**WORK TO COMPLETE:** Return each line of the records below in which the string "VNull" turns up.
::: RECORD EXCERPTS :::
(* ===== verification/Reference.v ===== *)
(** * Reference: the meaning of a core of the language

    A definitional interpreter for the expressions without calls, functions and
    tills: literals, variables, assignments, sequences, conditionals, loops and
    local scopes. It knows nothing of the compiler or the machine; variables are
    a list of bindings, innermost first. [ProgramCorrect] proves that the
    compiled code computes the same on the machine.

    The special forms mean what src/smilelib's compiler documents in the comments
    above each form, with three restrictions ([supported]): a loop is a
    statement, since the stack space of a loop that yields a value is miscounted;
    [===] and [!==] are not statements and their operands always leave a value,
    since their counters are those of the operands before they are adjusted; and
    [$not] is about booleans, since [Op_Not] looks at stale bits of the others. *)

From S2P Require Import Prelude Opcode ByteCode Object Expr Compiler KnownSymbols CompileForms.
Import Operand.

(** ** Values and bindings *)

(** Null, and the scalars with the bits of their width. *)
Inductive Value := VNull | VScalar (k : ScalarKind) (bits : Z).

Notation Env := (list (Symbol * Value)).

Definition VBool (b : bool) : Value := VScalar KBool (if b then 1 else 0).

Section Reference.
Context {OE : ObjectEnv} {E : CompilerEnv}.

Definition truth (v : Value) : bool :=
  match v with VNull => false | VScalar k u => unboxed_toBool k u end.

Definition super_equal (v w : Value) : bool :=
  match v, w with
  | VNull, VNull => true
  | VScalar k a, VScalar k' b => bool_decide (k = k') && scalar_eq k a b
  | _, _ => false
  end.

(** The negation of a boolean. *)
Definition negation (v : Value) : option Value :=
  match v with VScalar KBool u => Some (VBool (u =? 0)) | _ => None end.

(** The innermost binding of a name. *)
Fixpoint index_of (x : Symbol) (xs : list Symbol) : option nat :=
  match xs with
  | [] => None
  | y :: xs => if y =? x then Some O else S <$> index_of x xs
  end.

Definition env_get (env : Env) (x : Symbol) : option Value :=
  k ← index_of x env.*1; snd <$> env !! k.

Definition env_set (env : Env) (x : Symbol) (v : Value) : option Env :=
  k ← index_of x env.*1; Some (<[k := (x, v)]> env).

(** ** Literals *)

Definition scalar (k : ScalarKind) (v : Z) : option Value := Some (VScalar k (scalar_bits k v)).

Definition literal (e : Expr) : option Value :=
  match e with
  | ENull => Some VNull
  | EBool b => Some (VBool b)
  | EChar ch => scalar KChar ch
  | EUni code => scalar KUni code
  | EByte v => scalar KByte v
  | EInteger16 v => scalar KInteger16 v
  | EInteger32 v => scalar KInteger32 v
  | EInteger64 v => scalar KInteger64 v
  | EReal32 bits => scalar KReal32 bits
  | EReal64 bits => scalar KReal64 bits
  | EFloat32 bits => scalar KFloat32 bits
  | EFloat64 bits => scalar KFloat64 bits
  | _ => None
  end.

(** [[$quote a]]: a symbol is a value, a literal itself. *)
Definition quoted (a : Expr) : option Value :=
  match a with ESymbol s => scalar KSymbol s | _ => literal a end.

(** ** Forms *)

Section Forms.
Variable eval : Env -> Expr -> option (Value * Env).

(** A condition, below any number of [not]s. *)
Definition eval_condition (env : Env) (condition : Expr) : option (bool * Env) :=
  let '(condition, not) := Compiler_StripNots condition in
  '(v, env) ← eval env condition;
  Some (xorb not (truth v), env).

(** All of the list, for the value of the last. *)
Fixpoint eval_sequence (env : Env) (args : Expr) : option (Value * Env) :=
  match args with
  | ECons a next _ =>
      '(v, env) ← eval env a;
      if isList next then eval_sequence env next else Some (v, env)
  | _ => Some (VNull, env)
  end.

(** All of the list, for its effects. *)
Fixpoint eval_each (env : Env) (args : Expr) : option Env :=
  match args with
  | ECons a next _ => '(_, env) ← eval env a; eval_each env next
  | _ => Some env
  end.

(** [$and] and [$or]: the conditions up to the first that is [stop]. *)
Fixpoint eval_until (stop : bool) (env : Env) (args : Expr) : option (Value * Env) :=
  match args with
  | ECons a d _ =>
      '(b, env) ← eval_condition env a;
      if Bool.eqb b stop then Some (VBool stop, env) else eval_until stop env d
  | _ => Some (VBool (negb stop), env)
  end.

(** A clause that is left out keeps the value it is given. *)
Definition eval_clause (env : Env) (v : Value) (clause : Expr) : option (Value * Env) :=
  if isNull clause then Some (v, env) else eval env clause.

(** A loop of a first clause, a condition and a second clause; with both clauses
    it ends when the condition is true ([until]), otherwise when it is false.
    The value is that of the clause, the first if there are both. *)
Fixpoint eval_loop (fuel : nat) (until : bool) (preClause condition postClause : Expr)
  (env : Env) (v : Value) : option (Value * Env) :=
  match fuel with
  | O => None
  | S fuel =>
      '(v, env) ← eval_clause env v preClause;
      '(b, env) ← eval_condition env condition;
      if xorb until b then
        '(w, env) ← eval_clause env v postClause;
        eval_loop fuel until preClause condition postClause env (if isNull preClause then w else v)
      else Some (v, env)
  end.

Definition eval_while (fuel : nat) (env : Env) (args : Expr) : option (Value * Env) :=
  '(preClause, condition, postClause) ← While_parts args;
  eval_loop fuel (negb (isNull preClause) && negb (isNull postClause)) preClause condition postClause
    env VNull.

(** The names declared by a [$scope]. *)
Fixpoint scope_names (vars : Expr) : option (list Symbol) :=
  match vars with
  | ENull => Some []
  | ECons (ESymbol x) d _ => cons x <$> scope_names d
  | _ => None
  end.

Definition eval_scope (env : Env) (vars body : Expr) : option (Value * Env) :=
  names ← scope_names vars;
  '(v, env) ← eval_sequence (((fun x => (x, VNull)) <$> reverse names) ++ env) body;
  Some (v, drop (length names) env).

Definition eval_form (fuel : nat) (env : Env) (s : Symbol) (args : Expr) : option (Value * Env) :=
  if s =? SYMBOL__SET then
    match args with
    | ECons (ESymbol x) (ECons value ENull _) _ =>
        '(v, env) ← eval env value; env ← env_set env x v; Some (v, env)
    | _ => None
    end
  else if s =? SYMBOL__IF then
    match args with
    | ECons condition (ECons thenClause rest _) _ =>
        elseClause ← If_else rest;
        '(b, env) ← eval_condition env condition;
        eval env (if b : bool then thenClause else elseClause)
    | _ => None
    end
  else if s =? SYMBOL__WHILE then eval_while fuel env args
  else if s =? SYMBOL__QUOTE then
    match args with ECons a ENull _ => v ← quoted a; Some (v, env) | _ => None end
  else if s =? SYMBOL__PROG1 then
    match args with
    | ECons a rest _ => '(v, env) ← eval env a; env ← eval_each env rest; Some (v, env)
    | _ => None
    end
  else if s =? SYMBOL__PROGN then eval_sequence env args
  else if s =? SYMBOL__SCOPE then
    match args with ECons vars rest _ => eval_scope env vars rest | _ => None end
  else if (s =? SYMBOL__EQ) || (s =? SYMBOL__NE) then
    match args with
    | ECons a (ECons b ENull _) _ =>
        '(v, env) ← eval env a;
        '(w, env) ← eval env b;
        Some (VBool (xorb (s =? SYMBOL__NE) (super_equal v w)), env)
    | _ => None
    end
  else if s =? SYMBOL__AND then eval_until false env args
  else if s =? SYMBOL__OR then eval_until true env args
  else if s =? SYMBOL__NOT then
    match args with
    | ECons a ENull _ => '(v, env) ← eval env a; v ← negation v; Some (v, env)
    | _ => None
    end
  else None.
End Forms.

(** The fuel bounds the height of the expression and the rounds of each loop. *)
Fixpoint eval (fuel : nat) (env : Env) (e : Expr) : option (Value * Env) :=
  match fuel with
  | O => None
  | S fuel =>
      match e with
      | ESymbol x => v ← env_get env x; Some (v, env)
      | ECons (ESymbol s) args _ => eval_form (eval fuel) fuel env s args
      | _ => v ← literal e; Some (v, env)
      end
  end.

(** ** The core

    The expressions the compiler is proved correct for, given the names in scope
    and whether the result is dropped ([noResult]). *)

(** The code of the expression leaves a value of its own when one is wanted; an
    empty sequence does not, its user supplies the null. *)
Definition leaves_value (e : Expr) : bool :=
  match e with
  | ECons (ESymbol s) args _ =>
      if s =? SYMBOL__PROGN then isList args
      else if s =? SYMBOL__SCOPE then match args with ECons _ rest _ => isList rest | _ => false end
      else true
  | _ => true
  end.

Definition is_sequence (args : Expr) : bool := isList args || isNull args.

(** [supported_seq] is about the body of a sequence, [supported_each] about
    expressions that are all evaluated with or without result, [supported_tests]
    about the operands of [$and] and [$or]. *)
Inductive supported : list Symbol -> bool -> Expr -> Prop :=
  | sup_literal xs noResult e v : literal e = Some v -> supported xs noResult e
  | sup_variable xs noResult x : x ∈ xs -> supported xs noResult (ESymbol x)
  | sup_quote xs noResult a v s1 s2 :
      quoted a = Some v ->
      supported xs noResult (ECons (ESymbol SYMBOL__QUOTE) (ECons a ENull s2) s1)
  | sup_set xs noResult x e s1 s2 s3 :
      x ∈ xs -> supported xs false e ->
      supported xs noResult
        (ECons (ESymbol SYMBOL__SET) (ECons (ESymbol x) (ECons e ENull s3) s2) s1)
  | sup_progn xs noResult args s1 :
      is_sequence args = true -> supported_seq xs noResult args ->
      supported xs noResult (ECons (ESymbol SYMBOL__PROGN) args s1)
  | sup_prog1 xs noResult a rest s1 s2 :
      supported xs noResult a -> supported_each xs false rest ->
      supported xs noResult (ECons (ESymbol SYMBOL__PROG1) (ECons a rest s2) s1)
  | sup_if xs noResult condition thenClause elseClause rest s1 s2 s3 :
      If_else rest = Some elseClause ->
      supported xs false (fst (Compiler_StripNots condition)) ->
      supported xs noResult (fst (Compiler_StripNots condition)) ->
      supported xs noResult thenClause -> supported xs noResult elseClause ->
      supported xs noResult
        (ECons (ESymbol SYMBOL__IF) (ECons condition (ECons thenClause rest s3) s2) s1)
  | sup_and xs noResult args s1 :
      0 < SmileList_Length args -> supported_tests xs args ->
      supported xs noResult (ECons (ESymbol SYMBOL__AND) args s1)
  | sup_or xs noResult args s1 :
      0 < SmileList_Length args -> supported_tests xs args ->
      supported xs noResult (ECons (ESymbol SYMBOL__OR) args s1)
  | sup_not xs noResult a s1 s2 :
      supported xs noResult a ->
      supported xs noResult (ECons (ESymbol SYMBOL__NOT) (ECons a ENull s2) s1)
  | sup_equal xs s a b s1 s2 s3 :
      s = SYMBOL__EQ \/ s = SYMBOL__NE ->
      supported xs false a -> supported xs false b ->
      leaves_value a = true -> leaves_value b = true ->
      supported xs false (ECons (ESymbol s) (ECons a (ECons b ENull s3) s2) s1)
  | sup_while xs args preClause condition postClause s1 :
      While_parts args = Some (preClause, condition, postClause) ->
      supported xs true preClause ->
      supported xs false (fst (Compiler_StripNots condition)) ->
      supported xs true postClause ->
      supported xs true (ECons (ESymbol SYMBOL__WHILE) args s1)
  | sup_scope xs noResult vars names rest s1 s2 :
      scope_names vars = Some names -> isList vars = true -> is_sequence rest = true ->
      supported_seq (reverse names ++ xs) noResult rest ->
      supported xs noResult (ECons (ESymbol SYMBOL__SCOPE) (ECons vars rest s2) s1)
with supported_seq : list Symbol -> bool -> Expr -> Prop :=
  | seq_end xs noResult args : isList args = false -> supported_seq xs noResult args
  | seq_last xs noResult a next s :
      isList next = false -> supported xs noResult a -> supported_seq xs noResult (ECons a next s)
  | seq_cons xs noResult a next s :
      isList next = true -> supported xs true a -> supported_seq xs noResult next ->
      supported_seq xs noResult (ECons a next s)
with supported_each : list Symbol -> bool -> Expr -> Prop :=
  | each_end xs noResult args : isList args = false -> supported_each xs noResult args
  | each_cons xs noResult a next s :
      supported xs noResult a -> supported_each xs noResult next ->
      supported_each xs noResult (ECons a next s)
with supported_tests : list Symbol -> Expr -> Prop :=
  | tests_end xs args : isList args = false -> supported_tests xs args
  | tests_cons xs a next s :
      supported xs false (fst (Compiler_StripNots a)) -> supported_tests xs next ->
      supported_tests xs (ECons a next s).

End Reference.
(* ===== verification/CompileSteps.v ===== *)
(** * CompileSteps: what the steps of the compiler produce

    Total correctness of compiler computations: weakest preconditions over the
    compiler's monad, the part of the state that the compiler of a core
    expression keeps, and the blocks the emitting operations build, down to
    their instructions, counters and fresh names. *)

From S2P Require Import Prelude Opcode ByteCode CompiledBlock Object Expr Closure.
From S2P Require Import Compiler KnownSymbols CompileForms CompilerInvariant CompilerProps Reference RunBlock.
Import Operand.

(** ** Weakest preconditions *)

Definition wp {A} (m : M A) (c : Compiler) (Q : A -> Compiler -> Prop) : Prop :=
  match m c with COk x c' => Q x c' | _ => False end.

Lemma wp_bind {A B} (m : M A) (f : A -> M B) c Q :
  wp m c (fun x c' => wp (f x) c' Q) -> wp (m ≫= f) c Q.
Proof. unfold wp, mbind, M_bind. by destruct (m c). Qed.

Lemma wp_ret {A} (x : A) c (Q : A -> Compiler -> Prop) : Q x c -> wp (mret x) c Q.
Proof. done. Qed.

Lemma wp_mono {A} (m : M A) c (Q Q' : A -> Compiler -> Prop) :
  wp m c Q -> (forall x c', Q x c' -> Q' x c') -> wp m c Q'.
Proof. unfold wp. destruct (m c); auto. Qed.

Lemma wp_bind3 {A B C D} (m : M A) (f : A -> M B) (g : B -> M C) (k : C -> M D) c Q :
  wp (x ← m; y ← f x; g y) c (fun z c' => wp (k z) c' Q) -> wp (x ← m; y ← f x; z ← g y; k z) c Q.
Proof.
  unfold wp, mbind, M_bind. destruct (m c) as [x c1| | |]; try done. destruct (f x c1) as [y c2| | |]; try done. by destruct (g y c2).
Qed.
:::
**YOUR SOLUTION:**
Inductive Value := VNull | VScalar (k : ScalarKind) (bits : Z).
  match v with VNull => false | VScalar k u => unboxed_toBool k u end.
  | VNull, VNull => true
  | ENull => Some VNull
  | _ => Some (VNull, env)
    env VNull.
  '(v, env) ← eval_sequence (((fun x => (x, VNull)) <$> reverse names) ++ env) body;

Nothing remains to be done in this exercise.